Un nudo se formaba en mi garganta cada vez que las palabras resonaban en mi mente. Hice una pausa cuando terminé y evalué mi nueva pintura. Hoy había elegido la pintura líquida, el arte de capturar cualquier líquido en una pintura. El líquido que había elegido para pintar salió mejor de lo que esperaba—después de todo, estaba oxidada.
Pero el líquido no era agua o jugo derramado en el suelo. Este líquido era de un tipo peculiar, uno que endurecía el nudo en mi garganta cuanto más lo miraba.
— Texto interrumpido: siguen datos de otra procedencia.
(** ** Media out *)

(** The RTP packet that carries the payload without its null packets. *)
Definition npd_rtp (pkt : MediaPacket) (reduced ext : bytes) : Packet :=
  let ssrc := if Retransmit pkt then MarkRetransmit (SSRC pkt) else SSRC pkt in
  mkPacket (mkHeader 2 false true 0 false PayloadTypeMPEGTS (u16 (Seq pkt)) (rtpTSFromSource (SourceTime pkt)) ssrc [] Identifier ext) reduced 0.

(** The packet built in the RTP scratch buffer, [rtpScratch[:0]]. *)
Definition build_in_scratch (build : slice -> res rtpError unit * slice) (c : mainCodec) : res err bytes * mainCodec :=
  let '(r, out) := build (mkSlice [] (data (rtpScratch c) ++ spare (rtpScratch c))) in
  (match r with Ok _ => Ok (data out) | Err e => Err (ERtp e) | Panic => Panic end, c <| rtpScratch := out |>).

Definition buildMediaRTP (pkt : MediaPacket) (c : mainCodec) : res err bytes * mainCodec :=
  if negb (npdEnabled c) then build_in_scratch (fun s => encodeMedia s pkt) c else
  match Suppress (Payload pkt) [] with
  | (Panic, _) => (Panic, c)
  | (Err _, _) => build_in_scratch (fun s => encodeMedia s pkt) c
  | (Ok (npdBits, suppressed), reduced) =>
      if suppressed =? 0 then build_in_scratch (fun s => encodeMedia s pkt) c else
      match appendExtPayload [] (mkExt true (negb (Z.land npdBits NPDSize204 =? 0)) (Z.land npdBits NullBitmapMask) 0) with
      | Ok ext => build_in_scratch (packet_AppendTo (npd_rtp pkt reduced ext)) c
      | Err e => (Err e, c)
      | Panic => (Panic, c)
      end
  end.

Section primitives.
Context (pbkdf2 : bytes -> bytes -> Z -> option bytes) (aes : bytes -> bytes -> bytes).

(** The end of every encoder: the GRE header, in the clear, and behind it the region, encrypted under the sequence of the header and
    with the nonce read after the encryption when there is a key. *)
Definition seal (hdr : gre.Header) (dst region : bytes) (draws : list (option bytes)) (c : mainCodec) : (res err bytes * mainCodec) * list (option bytes) :=
  match sendKey c with
  | None => ((match gre.AppendTo hdr dst with (Ok _, out) => Ok (out ++ region) | (Err e, _) => Err (EGre e) | (Panic, _) => Panic end, c), draws)
  | Some k =>
      let '((r, k), draws) := psk.Encrypt pbkdf2 aes (gre.Seq hdr) [] region draws k in
      let c := c <| sendKey := Some k |> in
      match r with
      | Ok ct =>
          let hdr := gre.mkHeader (gre.Version hdr) true (gre.HasSeq hdr) (keySize256 c) (psk.Nonce k) (gre.Seq hdr) (gre.ProtType hdr) in
          ((match gre.AppendTo hdr dst with (Ok _, out) => Ok (out ++ ct) | (Err e, _) => Err (EGre e) | (Panic, _) => Panic end, c), draws)
      | Err e => ((Err (ECrypto e), c), draws)
      | Panic => ((Panic, c), draws)
      end
  end.

(** The header every encoder starts from, and the advance of the sequence. *)
Definition plain_header (version prot seq : Z) : gre.Header := gre.mkHeader version false true false (replicate 4 0) seq prot.
Definition next_seq (c : mainCodec) : mainCodec := c <| greSeq ::= fun n => u32 (n + 1) |>.

Definition frame (dst inner : bytes) (draws : list (option bytes)) (c : mainCodec) : (res err bytes * mainCodec) * list (option bytes) :=
  seal (plain_header gre.VersionMin gre.ProtoReduced (greSeq c)) dst (gre.reduced_AppendTo (gre.mkReduced (srcPort c) (dstPort c)) [] ++ inner) draws (next_seq c).

Definition encodeMainMedia (dst : bytes) (pkt : MediaPacket) (draws : list (option bytes)) (c : mainCodec) : (res err bytes * mainCodec) * list (option bytes) :=
  match buildMediaRTP pkt c with
  | (Ok inner, c) => frame dst inner draws c
  | (Err e, c) => ((Err e, c), draws)
  | (Panic, c) => ((Panic, c), draws)
  end.

(** ** Feedback out *)

Definition nackPackets (c : mainCodec) (mediaSSRC : Z) (missing : list Z) (bitmask : bool) : list rtcp.Packet :=
  if bitmask then EncodeBitmaskNACK 0 mediaSSRC missing else EncodeRangeNACK (ssrc c) mediaSSRC missing.

(** The longest prefix with upper half [hi]. *)
Fixpoint same_high (hi : Z) (missing : list Z) : list Z * list Z :=
  match missing with
  | [] => ([], [])
  | s :: rest => if u16 (Z.shiftr s 16) =? hi then let '(run, rest) := same_high hi rest in (s :: run, rest) else ([], missing)
  end.

(** The loop over runs of equal upper half. *)
Fixpoint nack_runs (fuel : nat) (c : mainCodec) (mediaSSRC : Z) (missing : list Z) (bitmask : bool) : list rtcp.Packet :=
  match fuel, missing with
  | S fuel, s :: _ =>
      let hi := u16 (Z.shiftr s 16) in
      let '(run, rest) := same_high hi missing in
      rtcp.ExtSeq (ssrc c) hi :: nackPackets c mediaSSRC run bitmask ++ nack_runs fuel c mediaSSRC rest bitmask
  | _, _ => []
  end.

Definition encodeNACK (c : mainCodec) (mediaSSRC : Z) (missing : list Z) (bitmask : bool) : list rtcp.Packet :=
  match missing with
  | [] => []
  | _ => if existsb (fun s => negb (Z.shiftr s 16 =? 0)) missing then nack_runs (length missing) c mediaSSRC missing bitmask else nackPackets c mediaSSRC missing bitmask
  end.
(* ===== verification/MainFeedback.v ===== *)
(** * Feedback over the Main profile: src/internal/session/codec_main.go

    Retransmission requests as groups of NACK packets, each group behind the EXTSEQ that carries its upper sequence half, in a
    compound inside a Main-profile datagram: what the other end makes of them, and of the identity in the compound. *)

From stdpp Require Import sets.
From S2P Require Import Prelude Bytes Clock Rtp Rtcp RtcpNack Wire Npd Gre Psk SimpleCodec MainCodec.
Import maincodec.

Module mainfeedback.

(** ** The two widenings *)

Definition extend (hi x : Z) : Z := Z.lor (u32 (Z.shiftl hi 16)) (Z.land x 0xFFFF).

Lemma extend_exact n : in_u32 n -> extend (u16 (Z.shiftr n 16)) (u16 n) = n.
Proof.
  intros Hn. unfold extend, in_u32 in *. rewrite Z.shiftr_div_pow2 by lia. pose proof (Z.div_mod n 65536 ltac:(lia)) as Hd. pose proof (Z.mod_pos_bound n 65536 ltac:(lia)) as Hm. change (2 ^ 16) with 65536.
  rewrite (u16_id (n / 65536)) by (unfold in_u16; lia). change 0xFFFF with (Z.ones 16). rewrite Z.land_ones by lia. rewrite u32_id by (unfold in_u32; rewrite Z.shiftl_mul_pow2 by lia; change (2 ^ 16) with 65536; lia).
  unfold u16, uwrap. rewrite Z.mod_mod by lia. change (2 ^ 16) with 65536. rewrite lor_shiftl_add by (change (2 ^ 16) with 65536; lia). change (2 ^ 16) with 65536. lia.
Qed.

(** ** Folding NACK packets *)

Section fold.
Context (ref : Z).

Definition is_nack_fb (fb : Feedback) : bool := match fb with NackRequest _ _ => true | _ => false end.

Fixpoint folded (s : Z) (ps : list rtcp.Packet) (hi : Z) (have : bool) : list Feedback :=
  match ps with [] => [] | p :: ps => foldNACK s (default [] (DecodeNACK p)) hi have ref :: folded s ps hi false end.

(** Without an EXTSEQ in force the last one does not matter. *)
Lemma fold_hi ps hi hi' enc last : fold_packets ps hi false ref enc last = fold_packets ps hi' false ref enc last.
Proof. revert last. induction ps as [|p ps IH]; intros last; [done|]. destruct p; cbn [fold_packets]; rewrite ?(IH last); try done. by destruct (_ && _); rewrite ?IH. Qed.

Lemma fold_nacks s ps rest hi have enc last : Forall (nack_for s) ps ->
  fold_packets ((rtcp.norm <$> ps) ++ rest) hi have ref enc last =
  let '(out, last') := fold_packets rest hi (match ps with [] => have | _ => false end) ref enc last in (folded s ps hi have ++ out, last').
Proof.
  intros Hp. revert have. induction Hp as [|p ps Hp Hps IH]; intros have; [cbn [fmap list_fmap app folded]; by destruct (fold_packets rest hi have ref enc last)|].
  destruct Hp as [(rs & ->)|(ss & fcis & ->)]; cbn [fmap list_fmap app rtcp.norm fold_packets folded DecodeNACK default option_map]; rewrite IH;
    assert (E : (match ps with [] => false | _ :: _ => false end) = false) by (by destruct ps); rewrite E; by destruct (fold_packets rest hi false ref enc last).
Qed.

(** The requests of a group, when the widenings of its packets agree with [f]. *)
Lemma folded_requests (f : Z -> Z) s ps hi have : (have = true -> forall x, x ∈ requested ps -> extend hi x = f x) ->
  (have = false \/ (2 <= length ps)%nat -> forall x, x ∈ requested ps -> widenSeqAtMost (u16 x) ref = f x) ->
  requests (folded s ps hi have) = (fun x => (s, f x)) <$> requested ps /\ Forall (fun fb => is_nack_fb fb = true) (folded s ps hi have).
Proof.
  revert have. induction ps as [|p ps IH]; intros have Hx Hw; [done|]. unfold requested in *. cbn [folded fmap list_fmap concat length] in *.
  destruct (IH false) as [I1 I2]; [done| |].
  { intros _ x Hin. destruct have; [apply Hw; [|apply elem_of_app; by right]|apply Hw; [by left|apply elem_of_app; by right]]. right. destruct ps; [by apply elem_of_nil in Hin|cbn; lia]. }
  rewrite (requests_cons (foldNACK _ _ _ _ _)), I1, fmap_app. split; [|by constructor]. f_equal. unfold requests, foldNACK. cbn. rewrite app_nil_r. set (narrow := default [] _) in *.
  destruct have; rewrite <-list_fmap_compose; apply list_fmap_ext; intros i x Hi; unfold compose; f_equal; apply list_elem_of_lookup_2 in Hi.
  - apply (Hx eq_refl x). apply elem_of_app. by left.
  - apply Hw; [by left|]. apply elem_of_app. by left.
Qed.
Lemma server_step_verified st e : let st' := server_step st e in
  ((authenticator.state st.1 = StateSuccess -> authenticator.verified st.1 = true) -> authenticator.state st'.1 = StateSuccess -> authenticator.verified st'.1 = true) /\
  (authenticator.verified st'.1 = true -> (authenticator.verified st.1 = true /\ authenticator.session st'.1 = authenticator.session st.1) \/ server_proved st e (authenticator.session st'.1)).
Proof.
  cbv zeta. destruct st as [a draws]. cbn [fst]. destruct e as [p| | |i|on]; cbn [server_step].
  - unfold authenticator.Recv. destruct (_ && _ && _); [role_idle|]. destruct (Parse p) as [f|e|] eqn:Ep; [|role_idle..]. destruct (server_handle_verified f a draws) as [H1 H2].
    assert (H3 : server_accepts a f (authenticator.session (role_of (authenticator.handle sha256 aes f a draws))) -> server_proved (a, draws) (SRecv p) (authenticator.session (role_of (authenticator.handle sha256 aes f a draws)))) by (intros; by exists p, f).
    destruct (authenticator.handle sha256 aes f a draws) as [[[|out [e|]] a'] d]; cbn [fst snd role_of] in *; (split; [exact H1|intros Hv; destruct (H2 Hv); [by left|right; by apply H3]]).
  - cbn. destruct (bool_decide _); role_idle.
  - done.
  - unfold authenticator.SeedIdentifier. destruct (bool_decide _); role_idle.
  - unfold authenticator.UseKeyAsPassphrase. destruct (bool_decide _); role_idle.
Qed.

(** What may move an authenticator out of SUCCESS: the opening of a re-authentication, or a message of the exchange that carries the current identifier. *)
Definition reopens (a : authenticator.Authenticator) (f : Frame) : Prop :=
  kind f = KindStart \/ (Identifier f = authenticator.id a /\ (kind f = KindIdentityResponse \/ kind f = KindClientKey \/ kind f = KindClientValidator)).

Lemma server_handle_live f a draws : let a' := role_of (authenticator.handle sha256 aes f a draws) in
  authenticator.state a = StateSuccess -> reopens a f \/ (authenticator.state a' = StateSuccess /\ authenticator.session a' = authenticator.session a /\ authenticator.username a' = authenticator.username a /\ tx (authenticator.keyed a') = tx (authenticator.keyed a)).
Proof.
  cbv zeta. intros Hs. unfold authenticator.handle. destruct (_ && _ && _) eqn:Eg; [by right|]. rewrite Hs in Eg. destruct (kind f) eqn:Ek; try (by right).
  - by left; left.
  - right. unfold authenticator.on_logoff. rewrite Hs. done.
  - left; right. split; [|by auto]. by destruct (Z.eqb_spec (Identifier f) (authenticator.id a)).
  - left; right. split; [|by auto]. by destruct (Z.eqb_spec (Identifier f) (authenticator.id a)).
  - left; right. split; [|by auto]. by destruct (Z.eqb_spec (Identifier f) (authenticator.id a)).
  - right. cbn. by destruct (authenticator.verified a).
  - right. cbn. by destruct (authenticator.verified a).
  - right. rewrite Hs. done.
  - right. rewrite Hs. done.
  - right. unfold authenticator.on_password_response. rewrite Hs. cbn [negb]. change (bool_decide (StateSuccess = StateSuccess)) with true. cbn [negb]. pose proof (installPushedRx_total aes (authenticator.keyed a) (authenticator.session a) f) as H.
    destruct (installPushedRx _ _ _ _) as [k|e|]; [|done..]. by destruct H.
Qed.

(** ** The authenticatee *)

Inductive client_event := CRecv (payload : bytes) | CStart | CRestart | CUseKey (on : bool) | CPasswordRequest.

Definition client_step (st : authenticatee.Authenticatee * list (option Z)) (e : client_event) : authenticatee.Authenticatee * list (option Z) :=
  let '(a, draws) := st in
  match e with
  | CRecv p => let '(_, a, draws) := authenticatee.Recv sha256 aes p a draws in (a, draws)
  | CStart => (snd (authenticatee.Start a), draws)
  | CRestart => (authenticatee.Restart a, draws)
  | CUseKey on => (authenticatee.UseKeyAsPassphrase on a, draws)
  | CPasswordRequest => (snd (authenticatee.PasswordRequest a), draws)
  end.

Definition client_run : authenticatee.Authenticatee * list (option Z) -> list client_event -> authenticatee.Authenticatee * list (option Z) := foldl client_step.

Definition client_ok (a : authenticatee.Authenticatee) : Prop := forall c, authenticatee.client a = Some c -> srp.c_group c = grp /\ 0 <= srp.c_pubA c < srp.N grp.

(** The proof of a server, at the authenticatee that receives it. *)
Definition client_accepts (a : authenticatee.Authenticatee) (f : Frame) (key : bytes) : Prop :=
  kind f = KindServerValidator /\ exists c, authenticatee.client a = Some c /\ srp.VerifyM2 sha256 c (Proof_ f) = true /\ key = srp.client_SessionKey c.

Lemma client_fail_ok e a draws : client_ok a -> outcome_of (authenticatee.fail e a draws) <> Panicked /\ client_ok (role_of (authenticatee.fail e a draws)).
Proof. done. Qed.

Lemma client_challenge_total f a draws : client_ok a -> outcome_of (authenticatee.on_challenge f a draws) <> Panicked /\ client_ok (role_of (authenticatee.on_challenge f a draws)).
Proof.
  intros Ha. unfold authenticatee.on_challenge, challengeGroup. destruct (zlen (GenG f) =? 0); [|done]. destruct (zlen (Salt f) =? 0); [done|]. pose proof (srp.newClient_total grp srp.default_group_ok (Salt f) (negotiatedVersion f =? 2) draws) as H.
  destruct (srp.newClient _ _ _ _) as [[c|e|] draws']; [|done..]. destruct H as (Hg & HA & _). split; [|by intros c' [= <-]]. unfold outcome_of, srp.A. cbn. rewrite Hg. by destruct (srp.pad_total grp srp.default_group_ok (srp.c_pubA c) HA) as (b & -> & _).
Qed.

Lemma client_key_total f a draws : frame_typed f -> client_ok a -> outcome_of (authenticatee.on_server_key sha256 f a draws) <> Panicked /\ client_ok (role_of (authenticatee.on_server_key sha256 f a draws)).
Proof.
  intros Hf Ha. unfold authenticatee.on_server_key. destruct (authenticatee.client a) as [c|] eqn:Ec; [|by apply client_fail_ok]. destruct (Ha c Ec) as [Hg HA].
  pose proof (srp.ComputeKey_total sha256 sha_bytes grp srp.default_group_ok (Public f) (authenticatee.username a) (authenticatee.password a) c (ft_public f Hf) Hg HA) as H. cbn [authenticatee.username authenticatee.password].
  change (authenticatee.username (authenticatee.adopt f a)) with (authenticatee.username a). change (authenticatee.password (authenticatee.adopt f a)) with (authenticatee.password a).
  destruct (srp.ComputeKey _ _ _ _ c) as [[[]|e|] c']; destruct H as (H & Hg' & HA'); [|subst|done]; (split; [done|intros c2 [= <-]; split; [done|]; lia]).
Qed.

Lemma client_validator_total f a draws : client_ok a -> outcome_of (authenticatee.on_server_validator sha256 f a draws) <> Panicked /\ client_ok (role_of (authenticatee.on_server_validator sha256 f a draws)).
Proof.
  intros Ha. unfold authenticatee.on_server_validator. destruct (authenticatee.client a) as [c|] eqn:Ec; [|by apply client_fail_ok]. destruct (zlen _ =? 0); [by apply client_fail_ok|].
  assert (Hc : forall c', Some c = Some c' -> srp.c_group c' = grp /\ 0 <= srp.c_pubA c' < srp.N grp) by (intros c' [= <-]; by apply Ha). rewrite <-Ec in Hc. destruct (negb _); [by split|]. cbv zeta. by destruct (_ && _).
Qed.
La luz de una fuente desconocida brillaba sobre el líquido viscoso verde neón en la superficie. Como en mis pesadillas, también parecía vivo en el papel. Una gran aguja destellaba en la periferia de mi mente, y me levanté abruptamente. Mi corazón corría vueltas en mi pecho, intentando escapar de mi caja torácica.
—La profecía es una mentira.
—¿Cómo podría ser una mentira? —La afirmación era incomprensible. Debería haber sido completamente imposible que fuera la verdad. Sin embargo, una parte de mí esperaba…
—Que no fuera el gemelo maldito y que hubiese sido una total coincidencia que me transformara en un Licántropo en mi decimoctavo cumpleaños. Significaría que no era la ruina de la manada.
La afirmación tenía tantas implicaciones que intentar comprenderla me provocaba migraña.
Luego mi corazón se hundió de nuevo. —¿Y si la pesadilla no había sido solo un recuerdo lejano—qué tal si solo había sido mi imaginación jugándome una mala pasada?
Todavía podía sentir el pinchazo de la aguja cuando se incrustó en mi costado. El ardor se convirtió en una sensación palpitante como si acabara de ser inyectada. El palpitar se volvía más insistente, más imposible de ignorar.
Toqué mi mano a mi costado, esperando que tal vez el contacto lo hiciera desaparecer. Pero tuvo el efecto contrario. Me estremecí en el momento en que mi mano hizo contacto. Sentí… dolor.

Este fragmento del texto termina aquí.